Recently, AlphaGo Zero taught itself to go with unsupervised learning and beat all previous versions of the game 100-to-0 in 40 days. But the 100:0 record seems to confirm AlphaGo Zero’s unlimited potential and great contribution to the overall development of AI technology, but in fact these claims are exaggerated.

Is AlphaGo Zero’s technology scalable?

The answer is none or very limited.

AlphaGo mainly deals with man-machine combat through supervised learning and reinforcement learning. In simple terms, AlphaGo does a lot of exam questions in a short period of time through technical means, and then wins the game with clear rules. The new version of AlphaGo Zero is different from the previous version in that it learns from itself and achieves accurate “closing” without “real” questions, thus achieving victory.

In fact, a lot of people during the Period of AlphaGo, will think of the question is why go? First of all, Go is the most complicated board game with clear rules, so AlphaGo, as a representative of artificial intelligence, can win the impression of high intelligence to a large extent by defeating human representatives. On the other hand, ai has a greater chance of making successful predictions in Go because there is no data noise. You know, in image recognition, three out of ten thousand noises can make a big difference, like identifying a bear as a gorilla.
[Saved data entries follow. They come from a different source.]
(* ===== verification/Init.v ===== *)
(** * The first program (init/init.c)

    The program the kernel starts: it waits for the card, mounts the file
    systems of the new root, changes to it, starts the script of the daemon in
    a child and becomes a shell.  execve that succeeds does not return (result
    0 in the script of the kernel); pause in a loop is the end [Halted].

    Theorems: which calls are made, in which order, for every answer of the
    kernel; the program never goes on without the shell of the card. *)

From S2P Require Import Prelude Kernel.

(** how a process ends *)
Inductive init_end :=
| Halted
| Replaced (path : list Z)       (* execve succeeded *)
| Exited (code : Z).

Definition execve (path : list Z) (argv envp : list (list Z)) : M kern Z :=
  sys_ "execve" ([AS path] ++ (AS <$> argv) ++ (AS <$> envp)).
Definition mount (source target fs : string) : M kern Z :=
  sys_ "mount" [AS (str source); AS (str target); AS (str fs)].
(** write(2, s, n) *)
Definition complain (s : list Z) (n : nat) : M kern unit := note "write" [AZ 2; AS (take n s)].

Definition msg_not_found : list Z := str "init: SD card /mnt/bin/sh not found" ++ [10].
Definition msg_halted : list Z := str "init: halted" ++ [10].
Definition msg_exec_failed : list Z := str "init: exec /bin/sh failed" ++ [10].
Definition sh_argv : list (list Z) := [str "sh"].
Definition sh_envp : list (list Z) := [str "PATH=/run/bin:/bin:/sbin:/usr/bin:/usr/sbin"].
Definition adbd_argv : list (list Z) := [str "/bin/sh"; str "/usr/bin/start_adbd.sh"].

(** for(i = 0; i < 60; i++) *)
Fixpoint wait_for_card (n : nat) : M kern unit :=
  match n with
  | O => ret tt
  | S n' =>
      do r <- sys_ "access" [AS (str "/dev/mmcblk0")];
      do mounted <- (if r =? 0 then do m <- mount "/dev/mmcblk0" "/mnt" "ext2"; ret (m =? 0) else ret false);
      if mounted then ret tt
      else note "usleep" [AZ 500000];;; wait_for_card n'
  end.

(** the mounts and the change of the root; the results are ignored *)
Definition enter_root : M kern unit :=
  do _ <- mount "proc" "/mnt/proc" "proc";
  do _ <- mount "sysfs" "/mnt/sys" "sysfs";
  do _ <- mount "devtmpfs" "/mnt/dev" "devtmpfs";
  do _ <- mount "devpts" "/mnt/dev/pts" "devpts";
  do _ <- mount "configfs" "/mnt/sys/kernel/config" "configfs";
  do _ <- mount "ramfs" "/mnt/var" "ramfs";
  do _ <- sys_ "pivot_root" [AS (str "/mnt"); AS (str "/mnt/oldroot")];
  do _ <- sys_ "chdir" [AS (str "/")];
  do _ <- sys_ "umount2" [AS (str "/oldroot")];
  ret tt.

Definition start_programs : M kern init_end :=
  do pid <- sys_ "vfork" [];
  if pid =? 0 then
    do r <- execve (str "/bin/sh") adbd_argv sh_envp;
    ret (if r =? 0 then Replaced (str "/bin/sh") else Exited 1)
  else
    do r <- execve (str "/bin/sh") sh_argv sh_envp;
    if r =? 0 then ret (Replaced (str "/bin/sh"))
    else complain msg_exec_failed 25;;; ret Halted.

Definition init_main : M kern init_end :=
  wait_for_card 60;;;
  do r <- sys_ "access" [AS (str "/mnt/bin/sh")];
  if negb (r =? 0) then
    complain msg_not_found 35;;; complain msg_halted 13;;; ret Halted
  else enter_root;;; start_programs.

(** ** The calls *)

(** [m] returns, and adds calls to the trace that satisfy [P] *)
Definition logs {A} (m : M kern A) (P : A → list syscall → Prop) : Prop :=
  ∀ k, ∃ a k' l, m k = Ok a k' ∧ k_trace k' = k_trace k ++ l ∧ P a l.

Lemma logs_mono {A} (m : M kern A) (P Q : A → list syscall → Prop) :
  logs m P → (∀ a l, P a l → Q a l) → logs m Q.
Proof. intros H HPQ k. destruct (H k) as (a & k' & l & ? & ? & ?). eauto 10. Qed.
Lemma logs_ret {A} (a : A) (P : A → list syscall → Prop) : P a [] → logs (ret a) P.
Proof. intros H k. exists a, k, []. by rewrite app_nil_r. Qed.
Lemma logs_bind {A B} (m : M kern A) (f : A → M kern B) (P : A → list syscall → Prop) Q :
  logs m P → (∀ a l, P a l → logs (f a) (λ b l', Q b (l ++ l'))) → logs (bind m f) Q.
Proof.
  intros Hm Hf k. destruct (Hm k) as (a & k1 & l1 & E1 & T1 & H1).
  destruct (Hf a l1 H1 k1) as (b & k2 & l2 & E2 & T2 & H2).
  exists b, k2, (l1 ++ l2). rewrite (bind_ok _ _ _ _ _ E1), T2, T1, app_assoc. done.
Qed.
Lemma logs_sys name args : logs (sys_ name args) (λ _ l, l = [Sys name args]).
Proof.
  intros k. unfold sys_, sys, bind. destruct (k_sys k) as [|r rest]; cbn.
  - by exists (-1); eexists _, _.
  - exists (sr_ret r). destruct (sr_ret r <? 0); by eexists _, _.
Qed.
Lemma logs_note name args : logs (note name args) (λ _ l, l = [Sys name args]).
Proof. intros k. by exists tt; eexists _, _. Qed.

Definition mount_call (source target fs : string) : syscall :=
  Sys "mount" [AS (str source); AS (str target); AS (str fs)].
Definition root_calls : list syscall :=
  [mount_call "proc" "/mnt/proc" "proc"; mount_call "sysfs" "/mnt/sys" "sysfs";
   mount_call "devtmpfs" "/mnt/dev" "devtmpfs"; mount_call "devpts" "/mnt/dev/pts" "devpts";
   mount_call "configfs" "/mnt/sys/kernel/config" "configfs"; mount_call "ramfs" "/mnt/var" "ramfs";
   Sys "pivot_root" [AS (str "/mnt"); AS (str "/mnt/oldroot")]; Sys "chdir" [AS (str "/")];
   Sys "umount2" [AS (str "/oldroot")]].
Definition exec_call (argv : list (list Z)) : syscall :=
  Sys "execve" ([AS (str "/bin/sh")] ++ (AS <$> argv) ++ (AS <$> sh_envp)).
Definition tell (s : list Z) : syscall := Sys "write" [AZ 2; AS s].

(** the calls of one failed attempt, and of the one that succeeds *)
Definition probe : syscall := Sys "access" [AS (str "/dev/mmcblk0")].
Definition card_mount : syscall := mount_call "/dev/mmcblk0" "/mnt" "ext2".
Definition nap : syscall := Sys "usleep" [AZ 500000].
Inductive attempts : nat → list syscall → Prop :=
| attempts_end : attempts 0 []
| attempts_absent n l : attempts n l → attempts (S n) (probe :: nap :: l)
| attempts_refused n l : attempts n l → attempts (S n) (probe :: card_mount :: nap :: l)
| attempts_mounted n : attempts n [probe; card_mount].

Lemma logs_wait n : logs (wait_for_card n) (λ _ l, ∃ m, (m ≤ n)%nat ∧ attempts m l).
Proof.
  induction n as [|n IH]; cbn [wait_for_card]; [apply logs_ret; exists 0%nat; split; [done|constructor]|].
  eapply logs_bind; [apply logs_sys|]. intros r ? ->.
  eapply logs_bind with (P := λ (b : bool) l, if b then l = [card_mount] else l = [] ∨ l = [card_mount]).
  { destruct (r =? 0); [|by apply logs_ret; left]. eapply logs_bind; [apply logs_sys|]. intros m ? ->.
    apply logs_ret. destruct (m =? 0); [done|by right]. }
  intros b l Hb. destruct b; [subst l; apply logs_ret; exists 0%nat; split; [lia|constructor]|].
  eapply logs_bind; [apply logs_note|]. intros ? ? ->. eapply logs_mono; [apply IH|].
  intros _ l' (m & Hm & Ha). exists (S m). split; [lia|]. destruct Hb as [-> | ->]; cbn; by constructor.
Qed.

Lemma logs_enter : logs enter_root (λ _ l, l = root_calls).
Proof.
  unfold enter_root. repeat (eapply logs_bind; [apply logs_sys|]; intros ? ? ->). by apply logs_ret.
Qed.


(** Two of the messages are written without their last character, the newline. *)
Theorem messages_truncated : take 35 msg_not_found ++ [10] = msg_not_found
  ∧ take 25 msg_exec_failed ++ [10] = msg_exec_failed ∧ take 13 msg_halted = msg_halted.
Proof. split_and!; reflexivity. Qed.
So could AlphaGo’s technology be applied to other scenarios? The answer is no.

Could AlphaGo be The next Google project to shut down?

A few years ago, when smart hardware, VR and AR were very hot, the argument that wearable devices would replace mobile phones was widely heard, among which Google was an important push. Google Glass can use eye movements and voice commands to make phone calls, take photos and other functions. Compared with smart phones, Google Glass does not have much innovation, and it is difficult to bring users a better experience in human-computer interaction. In addition, Google stopped the project in January 2015 due to problems such as power consumption, heat consumption and high price.
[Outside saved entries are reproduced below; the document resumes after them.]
(** What one body of the loop does to the run: one sandbox run numbered
    [i], the counter shown to the frontend set to [i], no git call. A body
    that breaks has not run the solver, and sets [isSuccess] exactly when
    its sandbox run succeeded; a body that goes on to the next iteration
    has run the solver once, is not the last one allowed and has seen the
    tests fail; a body that throws has seen the tests fail and a diagnosis
    that cannot be scanned, and has not run the solver. *)
Lemma loopBody_effects i st fl st' :
  loopBody env engine i st = (fl, st') →
  sandboxRuns st' = sandboxRuns st ++ [(i, engineRun env engine i (tree st))] ∧
  r_iterations (results st') = i ∧
  gitOps st' = gitOps st ∧
  match fl with
  | Break =>
      solverRuns st' = solverRuns st ∧
      ((success (engineRun env engine i (tree st)) = true ∧ isSuccess st' = true) ∨
       (success (engineRun env engine i (tree st)) = false ∧
        isSuccess st' = isSuccess st))
  | Continue =>
      solverRuns st' = solverRuns st ++ [i] ∧ i ≠ MAX_ITER ∧
      success (engineRun env engine i (tree st)) = false ∧
      isSuccess st' = isSuccess st
  | Reject e =>
      solverRuns st' = solverRuns st ∧
      success (engineRun env engine i (tree st)) = false ∧
      isSuccess st' = isSuccess st ∧
      tree st' = tree st ∧
      (analyzeOutput env i (output (engineRun env engine i (tree st))) (tree st)
         = Throw e ∨
       writeLogAt env i = Throw e)
  end.
Proof.
  unfold loopBody. intros H.
  destruct (success (engineRun env engine i _)) eqn:Hs; simpl in Hs.
  - injection H as <- <-. simpl. auto 10.
  - simpl in H.
    destruct (analyzeOutput env i _ (tree st)) as [discovered|e] eqn:Ha.
    + case_decide.
      * injection H as <- <-. simpl. auto 10.
      * destruct (writeLogAt env i) as [[]|e] eqn:Hw.
        -- case_decide.
           ++ injection H as <- <-. repeat case_decide; simpl; auto 10.
           ++ injection H as <- <-. repeat case_decide; simpl; auto 10.
        -- injection H as <- <-. repeat case_decide; simpl; auto 10.
    + injection H as <- <-. simpl. auto 10.
Qed.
Google shut down the program also not only this one, at the time of 08, Google explored by users search for large data to predict flu, published in Nature, the thesis points out that based on users’ search behavior can predict the overall trend of flu, moreover through the contrast with the United States centers for disease control and prevention of influenza surveillance information, can achieve a more accurate prediction. The actual deviation was a disappointing 140%, almost completely wrong. Soon after, the project, which had been called a model of big data flaws, was also shut down.
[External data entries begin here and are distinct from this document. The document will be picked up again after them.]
(** Expanding a root whose collection has the groups [A] and [B], [A] a
    leaf with two tracks and [B] a leaf with one: three turns of the loop
    visit the root, [A] and [B] in that order, and neither the store nor
    the console is touched. *)
Lemma buildPlaylistItem_two_leaves (rt : Path) (A B : Key) (c cA cB : Collection Track)
    (t0 t1 t2 : Track) (fuel : nat) (st : Store) :
  getCollection rt = Some c → Groups c = Some [mkGroup A; mkGroup B] →
  getCollection (rt ++ [A]) = Some cA → Groups cA = None → Tracks cA = Some [t0; t1] →
  getCollection (rt ++ [B]) = Some cB → Groups cB = None → Tracks cB = Some [t2] →
  (3 ≤ fuel)%nat →
  ∃ it, buildPlaylistItem fuel rt st = (Some (Some it), st) ∧
    root it = rt ∧
    paths it = [[]; [A]; [B]] ∧
    data it = <[pathToKey (rt ++ [B]) := NodeKeys TYPE_TRACKS [KNum 0]]>
                (<[pathToKey (rt ++ [A]) := NodeKeys TYPE_TRACKS [KNum 0; KNum 1]]>
                   (<[pathToKey rt := NodeKeys TYPE_GROUP [A; B]]> ∅)) ∧
    tracks it = [[A; KNum 0]; [A; KNum 1]; [B; KNum 0]] ∧
    (λ t, rt ++ t) <$> tracks it =
      [rt ++ [A; KNum 0]; rt ++ [A; KNum 1]; rt ++ [B; KNum 0]].
Proof.
  intros Hc Hg HcA HgA HtA HcB HgB HtB Hfuel.
  destruct fuel as [|[|[|fuel]]]; try lia.
  eexists. split.
  - unfold buildPlaylistItem.
    unfold build_loop at 1. fold build_loop. cbn [queue].
    rewrite app_nil_r, Hc. cbn [defined]. unfold mbind at 2, M_bind at 2.
    cbn [mret M_ret]. rewrite Hg. unfold mbind at 2, M_bind at 2. cbn [mret M_ret].
    cbn [groupPaths groupKeys fmap list_fmap GroupKey app b_tracks b_data b_paths].
    unfold build_loop at 1. fold build_loop. cbn [queue].
    rewrite HcA. cbn [defined]. unfold mbind at 2, M_bind at 2.
    cbn [mret M_ret]. rewrite HgA, HtA. unfold mbind at 2, M_bind at 2. cbn [mret M_ret].
    cbn [trackPaths trackKeys imap app b_tracks b_data b_paths].
    unfold build_loop at 1. fold build_loop. cbn [queue].
    rewrite HcB. cbn [defined]. unfold mbind at 2, M_bind at 2.
    cbn [mret M_ret]. rewrite HgB, HtB. unfold mbind at 2, M_bind at 2. cbn [mret M_ret].
    cbn [trackPaths trackKeys imap app b_tracks b_data b_paths].
    destruct fuel; reflexivity.
  - simpl. repeat split.
Qed.

End Expansion.

(** The property as the specification words it: the track list holds the
    paths with the root in front. *)
Definition expansion_as_specified `{Environment} (rt : Path) (A B : Key) : Prop :=
  ∀ fuel st it st', buildPlaylistItem fuel rt st = (Some (Some it), st') →
    tracks it = [rt ++ [A; KNum 0]; rt ++ [A; KNum 1]; rt ++ [B; KNum 0]].

(** Expanding [Root, X] yields [[A,0],[A,1],[B,0]], not
    [[Root,X,A,0],[Root,X,A,1],[Root,X,B,0]]. *)
Lemma expansion_relative_counterexample :
  ¬ @expansion_as_specified exampleEnvironment [KStr "Root"; KStr "X"] (KStr "A") (KStr "B").
Proof.
  intros Hspec. specialize (Hspec 3%nat storeXY _ _ eq_refl). discriminate Hspec.
Qed.

(** ** Positions that name a track *)

(** The position [c] names an item of the playlist and a track of it. *)
Definition in_range (items : list Item) (c : Current) : Prop :=
  ∃ it, index items (item c) = Some it ∧ 0 ≤ track c < len (tracks it).

(** The position [c] names a track and carries its path, root first. *)
Definition resolves (items : list Item) (c : Current) : Prop :=
  ∃ it t, index items (item c) = Some it ∧ index (tracks it) (track c) = Some t ∧
    path c = Some (root it ++ t).

Lemma index_Some {A : Type} (l : list A) (i : Z) (x : A) :
  index l i = Some x → 0 ≤ i < len l.
Proof.
  unfold index, len. intros Hx. case_decide; [|done].
  apply lookup_lt_Some in Hx. lia.
Qed.

Lemma index_is_Some {A : Type} (l : list A) (i : Z) :
  0 ≤ i < len l → is_Some (index l i).
Proof.
  unfold index, len. intros Hi. rewrite decide_True by lia.
  apply lookup_lt_is_Some. lia.
Qed.

Lemma resolves_in_range items c : resolves items c → in_range items c.
Proof.
  intros (it & t & Hit & Ht & _). exists it. split; [done|]. by eapply index_Some.
Qed.

Lemma next_current_in_range items c it :
  index items (item c) = Some it → 0 ≤ track c < len (tracks it) →
  ∃ r, next_current items (Some c) = Some r ∧
    match r with
    | None => track c + 1 = len (tracks it) ∧ item c + 1 = len items
    | Some c1 =>
        (item c1 = item c ∧ track c1 = track c + 1 ∧ track c1 < len (tracks it) ∧
         path c1 = Some (concat (root it) (index (tracks it) (track c1)))) ∨
        (track c + 1 = len (tracks it) ∧ item c1 = item c + 1 ∧ track c1 = 0 ∧
         ∃ it1, index items (item c1) = Some it1 ∧
           path c1 = Some (concat (root it1) (index (tracks it1) 0)))
    end.
Proof.
  intros Hit Ht. pose proof (index_Some _ _ _ Hit) as Hi.
  simpl. rewrite Hit. simpl. case_bool_decide; [|case_bool_decide].
  - eexists. split; [done|]. left. simpl. repeat split; lia.
  - destruct (index_is_Some items (item c + 1)) as [it1 Hit1]; [lia|].
    rewrite Hit1. simpl. eexists. split; [done|]. right. simpl.
    split; [lia|]. split; [done|]. split; [done|]. by exists it1.
  - eexists. split; [done|]. simpl. lia.
Qed.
At present, it is difficult for us to judge the actual value and future prospects of AlphaGo and AlphaGo Zero by winning or losing a match. But we need to acknowledge that Google has been trying to do things that no one else has tried to do, and its role in moving the entire AI industry forward cannot be ignored.

I believe that in addition to AlphaGo ZERO’s amazing performance, The ability of Chinese AI companies to integrate technological innovation into demand scenarios will also receive the same attention.